» Task item
Whenever a line in the records below contains "their", pick it out.

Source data
=-=-=
(** What a Start call adds to the trace: nothing on a busy handle, the
    call of the implementation's start routine otherwise. *)
Lemma calls_StartTx (a : Z) (w : World D CB) :
  calls (exec (DeviceIntrfStartTx ops a) w) =
    calls w ++ (if Busy (dev w) then [] else [CallStartTx a]).
Proof.
  unfold exec. destruct (Busy (dev w)) eqn:Hb.
  - rewrite DeviceIntrfStartTx_busy by assumption. simpl. now rewrite app_nil_r.
  - rewrite DeviceIntrfStartTx_idle by assumption. reflexivity.
Qed.

Lemma calls_StartRx (a : Z) (w : World D CB) :
  calls (exec (DeviceIntrfStartRx ops a) w) =
    calls w ++ (if Busy (dev w) then [] else [CallStartRx a]).
Proof.
  unfold exec. destruct (Busy (dev w)) eqn:Hb.
  - rewrite DeviceIntrfStartRx_busy by assumption. simpl. now rewrite app_nil_r.
  - rewrite DeviceIntrfStartRx_idle by assumption. reflexivity.
Qed.

Lemma StartTx_true_idle (a : Z) (w : World D CB) :
  eval (DeviceIntrfStartTx ops a) w = true -> Busy (dev w) = false.
Proof.
  destruct (Busy (dev w)) eqn:Hb; [|reflexivity].
  unfold eval. rewrite DeviceIntrfStartTx_busy by assumption. discriminate.
Qed.

Lemma StartRx_true_idle (a : Z) (w : World D CB) :
  eval (DeviceIntrfStartRx ops a) w = true -> Busy (dev w) = false.
Proof.
  destruct (Busy (dev w)) eqn:Hb; [|reflexivity].
  unfold eval. rewrite DeviceIntrfStartRx_busy by assumption. discriminate.
Qed.

Lemma transfer_phases_app (l1 l2 : list Call) :
  transfer_phases (l1 ++ l2) = (transfer_phases l1 + transfer_phases l2)%nat.
Proof. unfold transfer_phases. now rewrite filter_app, length_app. Qed.

Lemma stop_phases_app (l1 l2 : list Call) :
  stop_phases (l1 ++ l2) = (stop_phases l1 + stop_phases l2)%nat.
Proof. unfold stop_phases. now rewrite filter_app, length_app. Qed.

(** A Start call is neither a transfer phase nor a stop phase. *)
Lemma StartTx_no_phase (a : Z) (w : World D CB) :
  transfer_phases (calls (exec (DeviceIntrfStartTx ops a) w)) = transfer_phases (calls w) /\
  stop_phases (calls (exec (DeviceIntrfStartTx ops a) w)) = stop_phases (calls w).
Proof.
  rewrite calls_StartTx, transfer_phases_app, stop_phases_app.
  destruct (Busy (dev w)); split; apply Nat.add_0_r.
Qed.

Lemma StartRx_no_phase (a : Z) (w : World D CB) :
  transfer_phases (calls (exec (DeviceIntrfStartRx ops a) w)) = transfer_phases (calls w) /\
  stop_phases (calls (exec (DeviceIntrfStartRx ops a) w)) = stop_phases (calls w).
Proof.
  rewrite calls_StartRx, transfer_phases_app, stop_phases_app.
  destruct (Busy (dev w)); split; apply Nat.add_0_r.
Qed.

(** The four composites, by the verdict of their Start call. *)
Lemma DeviceIntrfWrite_ok (a : Z) (ad : list byte) (adl : Z) (p : list byte) (n : Z)
    (w : World D CB) :
  eval (DeviceIntrfStartTx ops a) w = true ->
  calls (exec (DeviceIntrfWrite ops a ad adl p n) w) =
    calls w ++ [CallStartTx a; CallTxData ad adl; CallTxData p n; CallStopTx].
Proof.
  intros He. unfold DeviceIntrfWrite.
  rewrite exec_bind, He, !exec_bind, exec_ret.
  rewrite calls_StopTx, !calls_TxData, calls_StartTx.
  rewrite (StartTx_true_idle _ _ He), <- !app_assoc. reflexivity.
Qed.

Lemma DeviceIntrfWrite_fail (a : Z) (ad : list byte) (adl : Z) (p : list byte) (n : Z)
    (w : World D CB) :
  eval (DeviceIntrfStartTx ops a) w = false ->
  DeviceIntrfWrite ops a ad adl p n w = (0, exec (DeviceIntrfStartTx ops a) w).
Proof.
  intros He. unfold DeviceIntrfWrite. rewrite bind_unfold.
  fold (eval (DeviceIntrfStartTx ops a) w). rewrite He. reflexivity.
Qed.

Lemma DeviceIntrfRead_ok (a : Z) (ad : list byte) (adl : Z) (n : Z) (w : World D CB) :
  eval (DeviceIntrfStartRx ops a) w = true ->
  calls (exec (DeviceIntrfRead ops a ad adl n) w) =
    calls w ++ [CallStartRx a; CallTxData ad adl; CallRxData n; CallStopRx].
Proof.
  intros He. unfold DeviceIntrfRead.
  rewrite exec_bind, He, !exec_bind, exec_ret.
  rewrite calls_StopRx, calls_RxData, calls_TxData, calls_StartRx.
  rewrite (StartRx_true_idle _ _ He), <- !app_assoc. reflexivity.
Qed.

Lemma DeviceIntrfRead_fail (a : Z) (ad : list byte) (adl : Z) (n : Z) (w : World D CB) :
  eval (DeviceIntrfStartRx ops a) w = false ->
  DeviceIntrfRead ops a ad adl n w = ((0, []), exec (DeviceIntrfStartRx ops a) w).
Proof.
  intros He. unfold DeviceIntrfRead. rewrite bind_unfold.
  fold (eval (DeviceIntrfStartRx ops a) w). rewrite He. reflexivity.
Qed.

Lemma DeviceIntrfTx_ok (a : Z) (p : list byte) (n : Z) (w : World D CB) :
  eval (DeviceIntrfStartTx ops a) w = true ->
  calls (exec (DeviceIntrfTx ops a p n) w) =
    calls w ++ [CallStartTx a; CallTxData p n; CallStopTx].
Proof.
  intros He. unfold DeviceIntrfTx.
  rewrite exec_bind, He, !exec_bind, exec_ret.
  rewrite calls_StopTx, calls_TxData, calls_StartTx.
  rewrite (StartTx_true_idle _ _ He), <- !app_assoc. reflexivity.
Qed.

Lemma DeviceIntrfTx_fail (a : Z) (p : list byte) (n : Z) (w : World D CB) :
  eval (DeviceIntrfStartTx ops a) w = false ->
  DeviceIntrfTx ops a p n w = (0, exec (DeviceIntrfStartTx ops a) w).
Proof.
  intros He. unfold DeviceIntrfTx. rewrite bind_unfold.
  fold (eval (DeviceIntrfStartTx ops a) w). rewrite He. reflexivity.
Qed.

Lemma DeviceIntrfRx_ok (a : Z) (n : Z) (w : World D CB) :
  eval (DeviceIntrfStartRx ops a) w = true ->
  calls (exec (DeviceIntrfRx ops a n) w) =
    calls w ++ [CallStartRx a; CallRxData n; CallStopRx].
Proof.
  intros He. unfold DeviceIntrfRx.
  rewrite exec_bind, He, !exec_bind, exec_ret.
  rewrite calls_StopRx, calls_RxData, calls_StartRx.
  rewrite (StartRx_true_idle _ _ He), <- !app_assoc. reflexivity.
Qed.

Lemma DeviceIntrfRx_fail (a : Z) (n : Z) (w : World D CB) :
  eval (DeviceIntrfStartRx ops a) w = false ->
  DeviceIntrfRx ops a n w = ((0, []), exec (DeviceIntrfStartRx ops a) w).
Proof.
  intros He. unfold DeviceIntrfRx. rewrite bind_unfold.
  fold (eval (DeviceIntrfStartRx ops a) w). rewrite He. reflexivity.
Qed.

(** C6.  The composite DeviceIntrfWrite invokes exactly two underlying
    transfer phases, the address/command phase then the data phase,
    between its Start and its Stop when the initial Start succeeds, and
    returns the count of the data phase; when
    the Start fails it invokes zero transfer phases and zero stop phases,
    returns 0, and leaves the handle and the trace as the failed Start
    left them.  Likewise the other composites: each runs its transfer
    phases only when its Start succeeds (DeviceIntrfRead the
    address/command phase then the data phase; DeviceIntrfTx and
    DeviceIntrfRx, which take no address/command, their data phase), and
    each returns 0 with no transfer and no stop phase when its Start
    fails. *)
Theorem DeviceIntrf_composite_phases (a : Z) (ad : list byte) (adl : Z)
    (p : list byte) (n : Z) (w : World D CB) :
  (if eval (DeviceIntrfStartTx ops a) w
   then calls (exec (DeviceIntrfWrite ops a ad adl p n) w) =
          calls w ++ [CallStartTx a; CallTxData ad adl; CallTxData p n; CallStopTx] /\
        transfer_phases (calls (exec (DeviceIntrfWrite ops a ad adl p n) w)) =
          (transfer_phases (calls w) + 2)%nat /\
        eval (DeviceIntrfWrite ops a ad adl p n) w =
          eval (DeviceIntrfTxData ops p n)
               (exec (DeviceIntrfTxData ops ad adl) (exec (DeviceIntrfStartTx ops a) w))
   else DeviceIntrfWrite ops a ad adl p n w = (0, exec (DeviceIntrfStartTx ops a) w) /\
        transfer_phases (calls (exec (DeviceIntrfWrite ops a ad adl p n) w)) =
          transfer_phases (calls w) /\
        stop_phases (calls (exec (DeviceIntrfWrite ops a ad adl p n) w)) =
          stop_phases (calls w)) /\
  (if eval (DeviceIntrfStartRx ops a) w
   then calls (exec (DeviceIntrfRead ops a ad adl n) w) =
          calls w ++ [CallStartRx a; CallTxData ad adl; CallRxData n; CallStopRx] /\
        transfer_phases (calls (exec (DeviceIntrfRead ops a ad adl n) w)) =
          (transfer_phases (calls w) + 2)%nat /\
        eval (DeviceIntrfRead ops a ad adl n) w =
          eval (DeviceIntrfRxData ops n)
               (exec (DeviceIntrfTxData ops ad adl) (exec (DeviceIntrfStartRx ops a) w))
   else DeviceIntrfRead ops a ad adl n w = ((0, []), exec (DeviceIntrfStartRx ops a) w) /\
        transfer_phases (calls (exec (DeviceIntrfRead ops a ad adl n) w)) =
          transfer_phases (calls w) /\
        stop_phases (calls (exec (DeviceIntrfRead ops a ad adl n) w)) =
          stop_phases (calls w)) /\
  (if eval (DeviceIntrfStartTx ops a) w
   then calls (exec (DeviceIntrfTx ops a p n) w) =
          calls w ++ [CallStartTx a; CallTxData p n; CallStopTx] /\
        transfer_phases (calls (exec (DeviceIntrfTx ops a p n) w)) =
          (transfer_phases (calls w) + 1)%nat /\
        eval (DeviceIntrfTx ops a p n) w =
          eval (DeviceIntrfTxData ops p n) (exec (DeviceIntrfStartTx ops a) w)
   else DeviceIntrfTx ops a p n w = (0, exec (DeviceIntrfStartTx ops a) w) /\
        transfer_phases (calls (exec (DeviceIntrfTx ops a p n) w)) =
          transfer_phases (calls w) /\
        stop_phases (calls (exec (DeviceIntrfTx ops a p n) w)) =
          stop_phases (calls w)) /\
  (if eval (DeviceIntrfStartRx ops a) w
   then calls (exec (DeviceIntrfRx ops a n) w) =
          calls w ++ [CallStartRx a; CallRxData n; CallStopRx] /\
        transfer_phases (calls (exec (DeviceIntrfRx ops a n) w)) =
          (transfer_phases (calls w) + 1)%nat /\
        eval (DeviceIntrfRx ops a n) w =
          eval (DeviceIntrfRxData ops n) (exec (DeviceIntrfStartRx ops a) w)
   else DeviceIntrfRx ops a n w = ((0, []), exec (DeviceIntrfStartRx ops a) w) /\
        transfer_phases (calls (exec (DeviceIntrfRx ops a n) w)) =
          transfer_phases (calls w) /\
        stop_phases (calls (exec (DeviceIntrfRx ops a n) w)) =
          stop_phases (calls w)).
Proof.
  pose proof (StartTx_no_phase a w) as [Ttx Stx].
  pose proof (StartRx_no_phase a w) as [Trx Srx].
  repeat apply conj.
  - destruct (eval (DeviceIntrfStartTx ops a) w) eqn:He.
    + rewrite DeviceIntrfWrite_ok by exact He. rewrite transfer_phases_app.
      split; [reflexivity|]. split; [reflexivity|].
      unfold DeviceIntrfWrite. rewrite eval_bind, He, !eval_bind, eval_ret.
      reflexivity.
    + split; [apply DeviceIntrfWrite_fail; exact He|].
      unfold exec. rewrite DeviceIntrfWrite_fail by exact He. cbn [snd]. auto.
  - destruct (eval (DeviceIntrfStartRx ops a) w) eqn:He.
    + rewrite DeviceIntrfRead_ok by exact He. rewrite transfer_phases_app.
      split; [reflexivity|]. split; [reflexivity|].
      unfold DeviceIntrfRead. rewrite eval_bind, He, !eval_bind, eval_ret.
      reflexivity.
    + split; [apply DeviceIntrfRead_fail; exact He|].
      unfold exec. rewrite DeviceIntrfRead_fail by exact He. cbn [snd]. auto.
  - destruct (eval (DeviceIntrfStartTx ops a) w) eqn:He.
    + rewrite DeviceIntrfTx_ok by exact He. rewrite transfer_phases_app.
      split; [reflexivity|]. split; [reflexivity|].
      unfold DeviceIntrfTx. rewrite eval_bind, He, !eval_bind, eval_ret.
      reflexivity.
    + split; [apply DeviceIntrfTx_fail; exact He|].
      unfold exec. rewrite DeviceIntrfTx_fail by exact He. cbn [snd]. auto.
  - destruct (eval (DeviceIntrfStartRx ops a) w) eqn:He.
    + rewrite DeviceIntrfRx_ok by exact He. rewrite transfer_phases_app.
      split; [reflexivity|]. split; [reflexivity|].
      unfold DeviceIntrfRx. rewrite eval_bind, He, !eval_bind, eval_ret.
      reflexivity.
    + split; [apply DeviceIntrfRx_fail; exact He|].
      unfold exec. rewrite DeviceIntrfRx_fail by exact He. cbn [snd]. auto.
Qed.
=-=-=
» Solution below
(** The four composites, by the verdict of their Start call. *)
    DeviceIntrfRx, which take no address/command, their data phase), and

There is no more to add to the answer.